BANJARMASIN — Gubernur Kalimantan Selatan, H. Muhidin, memimpin langsung Apel Kesiapsiagaan Bencana Karhutla pada Senin (6/7/2026) pagi. Apel yang berlangsung di Halaman Kantor Gubernur itu dihadiri Pangdam XXII/Tambun Bungai dan Kapolda Kalimantan Selatan, menandai dimulainya mobilisasi seluruh sumber daya menghadapi musim kemarau.

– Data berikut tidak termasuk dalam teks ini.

(* ===== verification/Backend.v ===== *)
(** * internal/store/backend.go: the storage interface

    [StorageBackend] is the Go interface as a class: its operations take the
    backend and return a result and the backend after the call, and its laws
    say, in terms of the contents [view], what each documented operation
    promises the store.  A write that fails leaves the contents as they were
    (the writes are atomic); a read never changes them; removing a task may fail
    halfway, but touches no other task.  [healthy] means that no operation of
    the backend fails from now on; reads answer from the contents when it holds.
    An event is appended after all the others of its task, and a compaction must
    reach at least as far as the one before it.  FsBackendSpec shows that the
    file system backend keeps these promises.

    JSON documents are represented by the value they encode; bytes that are not
    such a document are [BlobRaw].

    [MemBackend] is the reference implementation, with a schedule of injected
    faults; the store's theorems are proved from the laws and run on it. *)

From S2P Require Import Prelude GoStrings TaskModel.
From Stdlib Require Import String.
From stdpp Require Import list gmap.
Local Open Scope Z_scope.

Inductive io_error := ErrNotExist | ErrIO (code : Z).

#[export] Instance io_error_eq_dec : EqDecision io_error.
Proof. solve_decision. Defined.

Section backend.
Context `{UUIDLib}.

Inductive blob :=
| BlobRaw (data : list Z)
| BlobTombstone (t : Tombstone)
| BlobOversight (o : TaskOversight)
| BlobSummary (s : TaskSummary).

(** What a backend holds: task records, events by sequence number, blobs. *)
Record contents := Contents {
  c_tasks : gmap uuid Task;
  c_events : gmap uuid (gmap Z TaskEvent);
  c_blobs : gmap (uuid * string) blob
}.

Definition events_at (c : contents) (id : uuid) : gmap Z TaskEvent := default ∅ (c_events c !! id).

Definition put_task (t : Task) (c : contents) : contents :=
  Contents (<[ID t := t]> (c_tasks c)) (c_events c) (c_blobs c).
Definition put_event (id : uuid) (seq : Z) (e : TaskEvent) (c : contents) : contents :=
  Contents (c_tasks c) (<[id := <[seq := e]> (events_at c id)]> (c_events c)) (c_blobs c).
Definition put_blob (id : uuid) (key : string) (b : blob) (c : contents) : contents :=
  Contents (c_tasks c) (c_events c) (<[(id, key) := b]> (c_blobs c)).
Definition del_blob (id : uuid) (key : string) (c : contents) : contents :=
  Contents (c_tasks c) (c_events c) (delete (id, key) (c_blobs c)).
Definition del_task (id : uuid) (c : contents) : contents :=
  Contents (delete id (c_tasks c)) (delete id (c_events c)) (filter (λ kv, kv.1.1 ≠ id) (c_blobs c)).

(** Two contents that agree on every task but [id]. *)
Definition agree_except (id : uuid) (c c' : contents) : Prop :=
  (∀ id', id' ≠ id → c_tasks c' !! id' = c_tasks c !! id') ∧
  (∀ id', id' ≠ id → c_events c' !! id' = c_events c !! id') ∧
  (∀ id' k, id' ≠ id → c_blobs c' !! (id', k) = c_blobs c !! (id', k)).

Definition seq_le (a b : Z * TaskEvent) : Prop := a.1 <= b.1.

#[export] Instance seq_le_dec : RelDecision seq_le.
Proof. intros a b. unfold seq_le. apply _. Defined.

(** The stored events in the order of their sequence numbers. *)
Definition sorted_events (m : gmap Z TaskEvent) : list TaskEvent :=
  (merge_sort seq_le (map_to_list m)).*2.

Definition max_seq (m : gmap Z TaskEvent) : Z := foldr Z.max 0 (map_to_list m).*1.

Class StorageBackend (B : Type) := {
  view : B → contents;
  healthy : B → Prop;
  (** [reloads t t']: a saved [t] comes back from [LoadAll] as [t']. *)
  reloads : Task → Task → Prop;
  (** The events of a task up to this number are in compact form. *)
  covered : B → uuid → Z;

  be_Init : uuid → B → result io_error unit * B;
  be_LoadAll : B → result io_error (list Task) * B;
  be_SaveTask : Task → B → result io_error unit * B;
  be_RemoveTask : uuid → B → result io_error unit * B;
  be_SaveEvent : uuid → Z → TaskEvent → B → result io_error unit * B;
  be_LoadEvents : uuid → B → result io_error (list TaskEvent * Z) * B;
  be_CompactEvents : uuid → list TaskEvent → B → result io_error unit * B;
  be_SaveBlob : uuid → string → blob → B → result io_error unit * B;
  be_ReadBlob : uuid → string → B → result io_error blob * B;
  be_DeleteBlob : uuid → string → B → result io_error unit * B;
  be_ListBlobOwners : string → B → result io_error (list uuid) * B;

  init_law : ∀ id b r b', be_Init id b = (r, b') →
    view b' = view b ∧ (healthy b → is_ok r = true ∧ healthy b');
  load_all_view : ∀ b r b', be_LoadAll b = (r, b') →
    ∀ id, c_events (view b') !! id = c_events (view b) !! id ∧
      ∀ k, c_blobs (view b') !! (id, k) = c_blobs (view b) !! (id, k);
  load_all_NoDup : ∀ b ts b', (∀ id t, c_tasks (view b) !! id = Some t → ID t = id) →
    be_LoadAll b = (Ok ts, b') → NoDup (ID <$> ts);
  load_all_law : ∀ b, healthy b → (∀ id t, c_tasks (view b) !! id = Some t → ID t = id) → ∃ ts b', be_LoadAll b = (Ok ts, b') ∧ healthy b' ∧
    (∀ t', t' ∈ ts → ∃ t, c_tasks (view b) !! ID t' = Some t ∧ reloads t t') ∧
    (∀ id t, c_tasks (view b) !! id = Some t →
       ∃ t', t' ∈ ts ∧ ID t' = id ∧ reloads t t' ∧ c_tasks (view b') !! id = Some t') ∧
    (∀ id, c_tasks (view b) !! id = None → c_tasks (view b') !! id = None);
  save_task_law : ∀ t b r b', be_SaveTask t b = (r, b') →
    view b' = (if is_ok r then put_task t (view b) else view b) ∧
    (healthy b → is_ok r = true ∧ healthy b');
  remove_task_law : ∀ id b r b', be_RemoveTask id b = (r, b') →
    (if is_ok r then view b' = del_task id (view b) else agree_except id (view b) (view b')) ∧
    (healthy b → is_ok r = true ∧ healthy b');
  save_event_law : ∀ id seq e b r b', be_SaveEvent id seq e b = (r, b') →
    c_tasks (view b') = c_tasks (view b) ∧ c_blobs (view b') = c_blobs (view b) ∧
    (max_seq (events_at (view b) id) < seq → view b' = (if is_ok r then put_event id seq e (view b) else view b)) ∧
    (healthy b → is_ok r = true ∧ healthy b');
  load_events_law : ∀ id b r b', be_LoadEvents id b = (r, b') →
    view b' = view b ∧
    (healthy b → r = Ok (sorted_events (events_at (view b) id), max_seq (events_at (view b) id)) ∧ healthy b');
  compact_law : ∀ id evs b r b', be_CompactEvents id evs b = (r, b') →
    c_tasks (view b') = c_tasks (view b) ∧ c_blobs (view b') = c_blobs (view b) ∧
    (∀ id', id' ≠ id → events_at (view b') id' = events_at (view b) id') ∧
    (∀ m, covered b id <= m → evs = sorted_events (filter (λ kv, kv.1 <= m) (events_at (view b) id)) → view b' = view b) ∧
    (healthy b → healthy b');
  save_blob_law : ∀ id k d b r b', be_SaveBlob id k d b = (r, b') →
    view b' = (if is_ok r then put_blob id k d (view b) else view b) ∧
    (healthy b → is_ok r = true ∧ healthy b');
  read_blob_law : ∀ id k b r b', be_ReadBlob id k b = (r, b') →
    view b' = view b ∧
    match r with
    | Ok d => c_blobs (view b) !! (id, k) = Some d
    | Err ErrNotExist => c_blobs (view b) !! (id, k) = None
    | Err (ErrIO _) => ¬ healthy b
    end ∧
    (healthy b → healthy b');
  delete_blob_law : ∀ id k b r b', be_DeleteBlob id k b = (r, b') →
    match r with
    | Ok _ => view b' = del_blob id k (view b)
    | Err ErrNotExist => view b' = view b ∧ c_blobs (view b) !! (id, k) = None
    | Err (ErrIO _) => view b' = view b ∧ ¬ healthy b
    end ∧
    (healthy b → healthy b');
  list_owners_law : ∀ k b r b', be_ListBlobOwners k b = (r, b') →
    view b' = view b ∧
    (healthy b → ∃ ids, r = Ok ids ∧ NoDup ids ∧ (∀ id, id ∈ ids ↔ is_Some (c_blobs (view b) !! (id, k))) ∧ healthy b')
}.
End backend.

(** ** The reference backend: a map with a schedule of faults *)

Section mem_backend.
Context `{UUIDLib}.

Record MemBackend := Mem { m_contents : contents; m_faults : list bool }.

(** Run [f] on the contents unless the schedule says that this call fails. *)
Definition faulty {A} (f : contents → result io_error A * contents) (m : MemBackend)
  : result io_error A * MemBackend :=
  match m_faults m with
  | true :: fs => (Err (ErrIO 5), Mem (m_contents m) fs)
  | fs => let '(r, c) := f (m_contents m) in (r, Mem c (tail fs))
  end.

Definition mem_healthy (m : MemBackend) : Prop := Forall (λ b, b = false) (m_faults m).

Definition owners (k : string) (c : contents) : list uuid :=
  (filter (λ kv : uuid * string * blob, kv.1.2 = k) (map_to_list (c_blobs c))).*1.*1.

Lemma faulty_cases {A} (f : contents → result io_error A * contents) m r m' :
  faulty f m = (r, m') →
  (∃ fs, m_faults m = true :: fs ∧ r = Err (ErrIO 5) ∧ m_contents m' = m_contents m) ∨
  (∃ c, f (m_contents m) = (r, c) ∧ m_contents m' = c ∧ (mem_healthy m → mem_healthy m')).
Proof.
  unfold faulty, mem_healthy. destruct (m_faults m) as [|[] fs] eqn:E.
  - destruct (f (m_contents m)) as [r0 c] eqn:Ef. intros [= <- <-]. right. exists c. split_and!; done.
  - intros [= <- <-]. left. eauto.
  - destruct (f (m_contents m)) as [r0 c] eqn:Ef. intros [= <- <-]. right. exists c. split_and!; [done..|].
    simpl. by intros [_ ?]%Forall_cons.
Qed.

Lemma not_healthy m fs : m_faults m = true :: fs → ¬ mem_healthy m.
Proof. unfold mem_healthy. intros ->. by intros [? _]%Forall_cons. Qed.

Definition always {A} (a : A) (f : contents → contents) (c : contents) : result io_error A * contents :=
  (Ok a, f c).

Lemma faulty_put {A} (a : A) (f : contents → contents) m r m' :
  faulty (always a f) m = (r, m') →
  m_contents m' = (if is_ok r then f (m_contents m) else m_contents m) ∧
  (mem_healthy m → is_ok r = true ∧ mem_healthy m').
Proof.
  intros [(fs & Hf & -> & ->)|(c & [= <- <-] & -> & Hh)]%faulty_cases; simpl; split; auto.
  intros Hh. by apply not_healthy in Hf.
Qed.

Lemma faulty_get {A} (g : contents → A) m r m' :
  faulty (λ c, (Ok (g c), c)) m = (r, m') →
  m_contents m' = m_contents m ∧ (∀ a, r = Ok a → a = g (m_contents m)) ∧
  (mem_healthy m → is_ok r = true ∧ mem_healthy m').
Proof.
  intros [(fs & Hf & -> & ->)|(c & [= <- <-] & -> & Hh)]%faulty_cases; simpl; split_and!; try done; auto.
  - intros Hh. by apply not_healthy in Hf.
  - by intros a [= <-].
Qed.

Lemma owners_spec k c id : id ∈ owners k c ↔ is_Some (c_blobs c !! (id, k)).
Proof.
  unfold owners. rewrite list_elem_of_fmap. split.
  - intros ((? & k') & -> & ((p & d) & Hp & [Hk Hin]%list_elem_of_filter)%list_elem_of_fmap).
    simpl in *. subst. apply elem_of_map_to_list in Hin. eauto.
  - intros [d Hd]. exists (id, k). split; [done|]. apply list_elem_of_fmap. exists (id, k, d).
    split; [done|]. apply list_elem_of_filter. split; [done|]. by apply elem_of_map_to_list.
Qed.

Lemma owners_NoDup k c : NoDup (owners k c).
Proof.
  unfold owners. apply NoDup_fmap_2_strong.
  - intros [id1 k1] [id2 k2] ((p1 & d1) & Hp1 & [Hk1 _]%list_elem_of_filter)%list_elem_of_fmap
      ((p2 & d2) & Hp2 & [Hk2 _]%list_elem_of_filter)%list_elem_of_fmap. simpl. naive_solver.
  - apply (sublist_NoDup _ (map_to_list (c_blobs c)).*1); [apply NoDup_fst_map_to_list|].
    apply fmap_sublist, sublist_filter.
Qed.

Lemma values_NoDup (m : gmap uuid Task) :
  (∀ id t, m !! id = Some t → ID t = id) → NoDup (ID <$> (map_to_list m).*2).
Proof.
  intros Hid. rewrite <- list_fmap_compose.
  assert ((ID ∘ snd <$> map_to_list m) = (map_to_list m).*1) as ->; [|apply NoDup_fst_map_to_list].
  apply list_fmap_ext. intros i [id t] Hi. simpl. apply Hid, elem_of_map_to_list. by eapply list_elem_of_lookup_2.
Qed.

Lemma values_elem (m : gmap uuid Task) t : t ∈ (map_to_list m).*2 ↔ ∃ id, m !! id = Some t.
Proof.
  rewrite list_elem_of_fmap. split.
  - intros ([id t'] & -> & ?%elem_of_map_to_list). eauto.
  - intros [id Ht]. exists (id, t). split; [done|]. by apply elem_of_map_to_list.
Qed.

#[export, refine] Instance MemBackend_backend : StorageBackend MemBackend := {|
  view := m_contents;
  healthy := mem_healthy;
  reloads := eq;
  covered _ _ := 0;
  be_Init := λ _, faulty (always tt id);
  be_LoadAll := faulty (λ c, (Ok (map_to_list (c_tasks c)).*2, c));
  be_SaveTask := λ t, faulty (always tt (put_task t));
  be_RemoveTask := λ id, faulty (always tt (del_task id));
  be_SaveEvent := λ id seq e, faulty (always tt (put_event id seq e));
  be_LoadEvents := λ id, faulty (λ c, (Ok (sorted_events (events_at c id), max_seq (events_at c id)), c));
  be_CompactEvents := λ _ _, faulty (always tt id);
  be_SaveBlob := λ id k d, faulty (always tt (put_blob id k d));
  be_ReadBlob := λ id k, faulty (λ c, (match c_blobs c !! (id, k) with Some d => Ok d | None => Err ErrNotExist end, c));
  be_DeleteBlob := λ id k, faulty (λ c, match c_blobs c !! (id, k) with
                     | Some _ => (Ok tt, del_blob id k c) | None => (Err ErrNotExist, c) end);
  be_ListBlobOwners := λ k, faulty (λ c, (Ok (owners k c), c))
|}.
Proof.
  - intros id b r b' [Hv Hh]%faulty_put. split; [by destruct r|done].
  - intros b r b' (-> & _)%faulty_get id. done.
  - intros b ts b' Hid (_ & Ha & _)%faulty_get. rewrite (Ha _ eq_refl). by apply values_NoDup.
  - intros b Hh Hid. destruct (faulty _ b) as [r b'] eqn:E.
    apply faulty_get in E as (Hv & Ha & Hok). destruct (Hok Hh) as [Hr Hh'].
    destruct r as [ts|e]; [|done]. specialize (Ha _ eq_refl) as ->.
    eexists _, b'. split; [done|]. split_and!; [done| | |by rewrite Hv].
    + intros t' [id Ht]%values_elem. exists t'. by rewrite (Hid _ _ Ht).
    + intros id t Ht. exists t. rewrite Hv. split_and!; [apply values_elem; eauto|by eapply Hid|done..].
  - intros t b r b' ?%faulty_put. done.
  - intros id b r b' [Hv Hh]%faulty_put. split; [|done]. destruct r; simpl in *; [done|]. rewrite Hv. by split_and!.
  - intros id seq e b r b' [Hv Hh]%faulty_put. rewrite Hv. by destruct r.
  - intros id b r b' (Hv & Ha & Hh)%faulty_get. split; [done|]. intros [Hr Hb]%Hh. split; [|done].
    destruct r as [x|]; [|done]. by rewrite (Ha _ eq_refl).
  - intros id evs b r b' [Hv Hh]%faulty_put. assert (m_contents b' = m_contents b) as -> by (by destruct r).
    split_and!; [done..|]. intros Hb. by apply Hh.
  - intros id k d b r b' ?%faulty_put. done.
  - intros id k b r b' [(fs & Hf & -> & Hv)|(c & Hc & Hv & Hh)]%faulty_cases.
    + split_and!; [done|by eapply not_healthy|]. intros Hh. by apply not_healthy in Hf.
    + simplify_eq. split_and!; [done| |done]. by destruct (c_blobs _ !! _).
  - intros id k b r b' [(fs & Hf & -> & Hv)|(c & Hc & Hv & Hh)]%faulty_cases.
    + split; [split; [done|by eapply not_healthy]|]. intros Hh. by apply not_healthy in Hf.
    + destruct (c_blobs _ !! _) eqn:Eb; simplify_eq; by split.
  - intros k b r b' (Hv & Ha & Hh)%faulty_get. split; [done|]. intros [Hr Hb]%Hh. destruct r as [ids|]; [|done].
    exists ids. split; [done|]. rewrite (Ha _ eq_refl). split; [apply owners_NoDup|]. split; [intros id; apply owners_spec|done].
Defined.
End mem_backend.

Dua Agenda Utama: Apel dan Rakor Penetapan Status
Setelah apel, rangkaian kegiatan berlanjut ke Rapat Koordinasi (Rakor) Kesiapsiagaan Bencana Karhutla di Gedung Idham Khalid. Dalam rapat yang juga dipimpin Gubernur Muhidin, dibahas laporan situasi terkini dan rekomendasi yang menghasilkan penetapan status waspada bencana Karhutla untuk tahun 2026.
Ketua DPRD Provinsi Kalimantan Selatan, H. Supian HK, yang turut serta dalam seluruh rangkaian kegiatan, menyampaikan apresiasi atas langkah cepat pemerintah daerah. “Atas nama DPRD Kalimantan Selatan, kami mengapresiasi langkah cepat Pemerintah Provinsi dalam menyiapkan Satgas Karhutla. Kami hadir untuk memastikan sinergi antara eksekutif dan legislatif berjalan baik dalam upaya pencegahan dan penanggulangan,” ujarnya.
Imbauan ke Warga Banua: Jangan Bakar Lahan
Dalam kesempatan yang sama, H. Supian HK mengimbau seluruh masyarakat Banua untuk tidak membuka lahan dengan cara membakar. Ia menekankan bahwa dampak Karhutla sangat luas dan merugikan banyak sektor.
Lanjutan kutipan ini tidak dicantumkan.